WHAT THIS TASK INVOLVES: Every line below must be given again exactly.

DATASET EXCERPTS:
Lemma chan_registered busy w e fresh : chan busy w (Some e) fresh -> registered w.
Proof. intros (c & _ & Hc & Hx)%chan_get. unfold registered. rewrite Hc. by destruct e as [ev off], Hx as (_ & _ & ?). Qed.

Lemma registered_chan busy w a fresh : chan busy w a fresh -> registered w -> is_Some a.
Proof.
  intros (c & _ & Hc & Hx)%chan_get Hr. unfold registered in Hr. rewrite Hc in Hr. destruct a; [done|].
  destruct Hx. congruence.
Qed.

(** What the operations of an open connection keep. *)
Record keeps (n : Z) w w' : Prop := {
  keeps_channel : channel_ (cn w') = channel_ (cn w);
  keeps_open : is_open (cn w') = is_open (cn w);
  keeps_closed : state_ (cn w) = kDisconnected -> state_ (cn w') = kDisconnected;
  keeps_connecting : state_ (cn w') = kConnecting -> state_ (cn w) = kConnecting;
  keeps_core : same_core (heap w) (heap w');
  keeps_registered : registered w -> registered w';
  keeps_size : zlen (Buffer.buffer_ (outputBuffer_ (cn w'))) <= zlen (Buffer.buffer_ (outputBuffer_ (cn w))) + n;
}.

Lemma keeps_refl w : keeps 0 w w.
Proof. constructor; done || lia. Qed.

Lemma keeps_trans n m w1 w2 w3 : keeps n w1 w2 -> keeps m w2 w3 -> keeps (n + m) w1 w3.
Proof. intros [] []. constructor; try (done || congruence || lia); eauto using same_core_trans. Qed.

Lemma keeps_weaken n m w w' : n <= m -> keeps n w w' -> keeps m w w'.
Proof. intros ? []. constructor; done || lia. Qed.

(** ** Bits of the event mask *)

Lemma mask_write_bit m ev :
  valid_events ev ->
  has (Interest.spec_mask m ev) Channel.kWriteEvent =
  match m with
  | Interest.EnableWriting => true
  | Interest.DisableWriting | Interest.DisableAll => false
  | _ => has ev Channel.kWriteEvent
  end.
Proof.
  unfold valid_events. intros Hev. assert (ev ∈ [0;1;2;3;4;5;6;7]) as Hin.
  { rewrite !elem_of_cons. lia. }
  rewrite !elem_of_cons in Hin.
  destruct m; destruct_or! Hin; subst; first [by apply elem_of_nil in Hin | reflexivity].
Qed.

(** ** Sending *)

Lemma readable_empty b : Buffer.wf b -> (Buffer.readableBytes b =? 0) = bool_decide (Buffer.contents b = []).
Proof.
  intros Hwf. rewrite <- Buffer.contents_zlen by done. unfold zlen.
  destruct (Buffer.contents b); [done|]. rewrite bool_decide_eq_false_2 by done. apply Z.eqb_neq. cbn [length]. lia.
Qed.

Definition room (n : Z) w : Prop := zlen (Buffer.buffer_ (outputBuffer_ (cn w))) + n <= Buffer.max_size.

Lemma room_step n m w w' : 0 <= m -> keeps n w w' -> room (n + m) w -> room m w'.
Proof. intros Hm [_ _ _ _ _ _ Hs] Hr. unfold room in *. lia. Qed.

(** An open connection. *)
Lemma good_open busy w :
  good busy w -> is_open (cn w) = true ->
  exists ev off fresh c, chan busy w (Some (ev, off)) fresh /\ channel w = Ok c /\ Channel.events_ c = ev /\
    valid_events ev /\ Channel.isWriting c = writing (cn w) /\
    Buffer.wf (inputBuffer_ (cn w)) /\ Buffer.wf (outputBuffer_ (cn w)) /\
    sent (cn w) ++ Buffer.contents (outputBuffer_ (cn w)) = concat (accepted (cn w)) /\
    (shut (cn w) = true -> Buffer.contents (outputBuffer_ (cn w)) = [] /\ state_ (cn w) = kDisconnecting) /\
    open_trace (trace (cn w)).
Proof.
  intros (a & fresh & Hch & H1 & H2 & H3 & Hst) Ho.
  assert ((exists ev off, a = Some (ev, off) /\ has ev Channel.kWriteEvent = writing (cn w)) /\
      (shut (cn w) = true -> Buffer.contents (outputBuffer_ (cn w)) = [] /\ state_ (cn w) = kDisconnecting) /\
      open_trace (trace (cn w))) as ((ev & off & -> & Hw) & Hshut & Htr).
  { unfold is_open in Ho. destruct (state_ (cn w)); try done. }
  destruct (chan_get _ _ _ _ Hch) as (c & Hc & _ & Hev & Hv & _).
  exists ev, off, fresh, c. split_and!; try done. unfold Channel.isWriting. by rewrite Hev.
Qed.

(** The pieces of an open connection make a good world again. *)
Lemma good_open_intro busy w ev off fresh :
  chan busy w (Some (ev, off)) fresh -> is_open (cn w) = true ->
  has ev Channel.kWriteEvent = writing (cn w) ->
  Buffer.wf (inputBuffer_ (cn w)) -> Buffer.wf (outputBuffer_ (cn w)) ->
  sent (cn w) ++ Buffer.contents (outputBuffer_ (cn w)) = concat (accepted (cn w)) ->
  (shut (cn w) = true -> Buffer.contents (outputBuffer_ (cn w)) = [] /\ state_ (cn w) = kDisconnecting) ->
  open_trace (trace (cn w)) -> good busy w.
Proof.
  intros Hch Ho Hw H1 H2 H3 Hs Ht. exists (Some (ev, off)), fresh. split; [done|]. unfold conn_ok. split_and!; try done.
  unfold is_open in Ho. destruct (state_ (cn w)) eqn:E; try done; (split; [by exists ev, off|done]).
Qed.

Lemma writing_contents c : writing c = false -> Buffer.contents (outputBuffer_ c) = [].
Proof. unfold writing. intros Hw. apply bool_decide_eq_false in Hw. by apply dec_stable. Qed.

Lemma sock_write_cases wr len c :
  0 <= len ->
  (exists n, sock_write wr len c = inr n /\ 0 <= n <= len /\ shut c = false) \/
  (exists e, sock_write wr len c = inl e /\ (shut c = true -> e = EPIPE)).
Proof.
  intros Hl. unfold sock_write. destruct (shut c); [right; by exists EPIPE|].
  destruct wr as [n|e]; [left; eexists; split; [done|lia]|right; by exists e].
Qed.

ANSWER TO THE EXERCISE:
Lemma chan_registered busy w e fresh : chan busy w (Some e) fresh -> registered w.
Proof. intros (c & _ & Hc & Hx)%chan_get. unfold registered. rewrite Hc. by destruct e as [ev off], Hx as (_ & _ & ?). Qed.

Lemma registered_chan busy w a fresh : chan busy w a fresh -> registered w -> is_Some a.
Proof.
  intros (c & _ & Hc & Hx)%chan_get Hr. unfold registered in Hr. rewrite Hc in Hr. destruct a; [done|].
  destruct Hx. congruence.
Qed.

(** What the operations of an open connection keep. *)
Record keeps (n : Z) w w' : Prop := {
  keeps_channel : channel_ (cn w') = channel_ (cn w);
  keeps_open : is_open (cn w') = is_open (cn w);
  keeps_closed : state_ (cn w) = kDisconnected -> state_ (cn w') = kDisconnected;
  keeps_connecting : state_ (cn w') = kConnecting -> state_ (cn w) = kConnecting;
  keeps_core : same_core (heap w) (heap w');
  keeps_registered : registered w -> registered w';
  keeps_size : zlen (Buffer.buffer_ (outputBuffer_ (cn w'))) <= zlen (Buffer.buffer_ (outputBuffer_ (cn w))) + n;
}.

Lemma keeps_refl w : keeps 0 w w.
Proof. constructor; done || lia. Qed.

Lemma keeps_trans n m w1 w2 w3 : keeps n w1 w2 -> keeps m w2 w3 -> keeps (n + m) w1 w3.
Proof. intros [] []. constructor; try (done || congruence || lia); eauto using same_core_trans. Qed.

Lemma keeps_weaken n m w w' : n <= m -> keeps n w w' -> keeps m w w'.
Proof. intros ? []. constructor; done || lia. Qed.

(** ** Bits of the event mask *)

Lemma mask_write_bit m ev :
  valid_events ev ->
  has (Interest.spec_mask m ev) Channel.kWriteEvent =
  match m with
  | Interest.EnableWriting => true
  | Interest.DisableWriting | Interest.DisableAll => false
  | _ => has ev Channel.kWriteEvent
  end.
Proof.
  unfold valid_events. intros Hev. assert (ev ∈ [0;1;2;3;4;5;6;7]) as Hin.
  { rewrite !elem_of_cons. lia. }
  rewrite !elem_of_cons in Hin.
  destruct m; destruct_or! Hin; subst; first [by apply elem_of_nil in Hin | reflexivity].
Qed.

(** ** Sending *)

Lemma readable_empty b : Buffer.wf b -> (Buffer.readableBytes b =? 0) = bool_decide (Buffer.contents b = []).
Proof.
  intros Hwf. rewrite <- Buffer.contents_zlen by done. unfold zlen.
  destruct (Buffer.contents b); [done|]. rewrite bool_decide_eq_false_2 by done. apply Z.eqb_neq. cbn [length]. lia.
Qed.

Definition room (n : Z) w : Prop := zlen (Buffer.buffer_ (outputBuffer_ (cn w))) + n <= Buffer.max_size.

Lemma room_step n m w w' : 0 <= m -> keeps n w w' -> room (n + m) w -> room m w'.
Proof. intros Hm [_ _ _ _ _ _ Hs] Hr. unfold room in *. lia. Qed.

(** An open connection. *)
Lemma good_open busy w :
  good busy w -> is_open (cn w) = true ->
  exists ev off fresh c, chan busy w (Some (ev, off)) fresh /\ channel w = Ok c /\ Channel.events_ c = ev /\
    valid_events ev /\ Channel.isWriting c = writing (cn w) /\
    Buffer.wf (inputBuffer_ (cn w)) /\ Buffer.wf (outputBuffer_ (cn w)) /\
    sent (cn w) ++ Buffer.contents (outputBuffer_ (cn w)) = concat (accepted (cn w)) /\
    (shut (cn w) = true -> Buffer.contents (outputBuffer_ (cn w)) = [] /\ state_ (cn w) = kDisconnecting) /\
    open_trace (trace (cn w)).
Proof.
  intros (a & fresh & Hch & H1 & H2 & H3 & Hst) Ho.
  assert ((exists ev off, a = Some (ev, off) /\ has ev Channel.kWriteEvent = writing (cn w)) /\
      (shut (cn w) = true -> Buffer.contents (outputBuffer_ (cn w)) = [] /\ state_ (cn w) = kDisconnecting) /\
      open_trace (trace (cn w))) as ((ev & off & -> & Hw) & Hshut & Htr).
  { unfold is_open in Ho. destruct (state_ (cn w)); try done. }
  destruct (chan_get _ _ _ _ Hch) as (c & Hc & _ & Hev & Hv & _).
  exists ev, off, fresh, c. split_and!; try done. unfold Channel.isWriting. by rewrite Hev.
Qed.

(** The pieces of an open connection make a good world again. *)
Lemma good_open_intro busy w ev off fresh :
  chan busy w (Some (ev, off)) fresh -> is_open (cn w) = true ->
  has ev Channel.kWriteEvent = writing (cn w) ->
  Buffer.wf (inputBuffer_ (cn w)) -> Buffer.wf (outputBuffer_ (cn w)) ->
  sent (cn w) ++ Buffer.contents (outputBuffer_ (cn w)) = concat (accepted (cn w)) ->
  (shut (cn w) = true -> Buffer.contents (outputBuffer_ (cn w)) = [] /\ state_ (cn w) = kDisconnecting) ->
  open_trace (trace (cn w)) -> good busy w.
Proof.
  intros Hch Ho Hw H1 H2 H3 Hs Ht. exists (Some (ev, off)), fresh. split; [done|]. unfold conn_ok. split_and!; try done.
  unfold is_open in Ho. destruct (state_ (cn w)) eqn:E; try done; (split; [by exists ev, off|done]).
Qed.

Lemma writing_contents c : writing c = false -> Buffer.contents (outputBuffer_ c) = [].
Proof. unfold writing. intros Hw. apply bool_decide_eq_false in Hw. by apply dec_stable. Qed.

Lemma sock_write_cases wr len c :
  0 <= len ->
  (exists n, sock_write wr len c = inr n /\ 0 <= n <= len /\ shut c = false) \/
  (exists e, sock_write wr len c = inl e /\ (shut c = true -> e = EPIPE)).
Proof.
  intros Hl. unfold sock_write. destruct (shut c); [right; by exists EPIPE|].
  destruct wr as [n|e]; [left; eexists; split; [done|lia]|right; by exists e].
Qed.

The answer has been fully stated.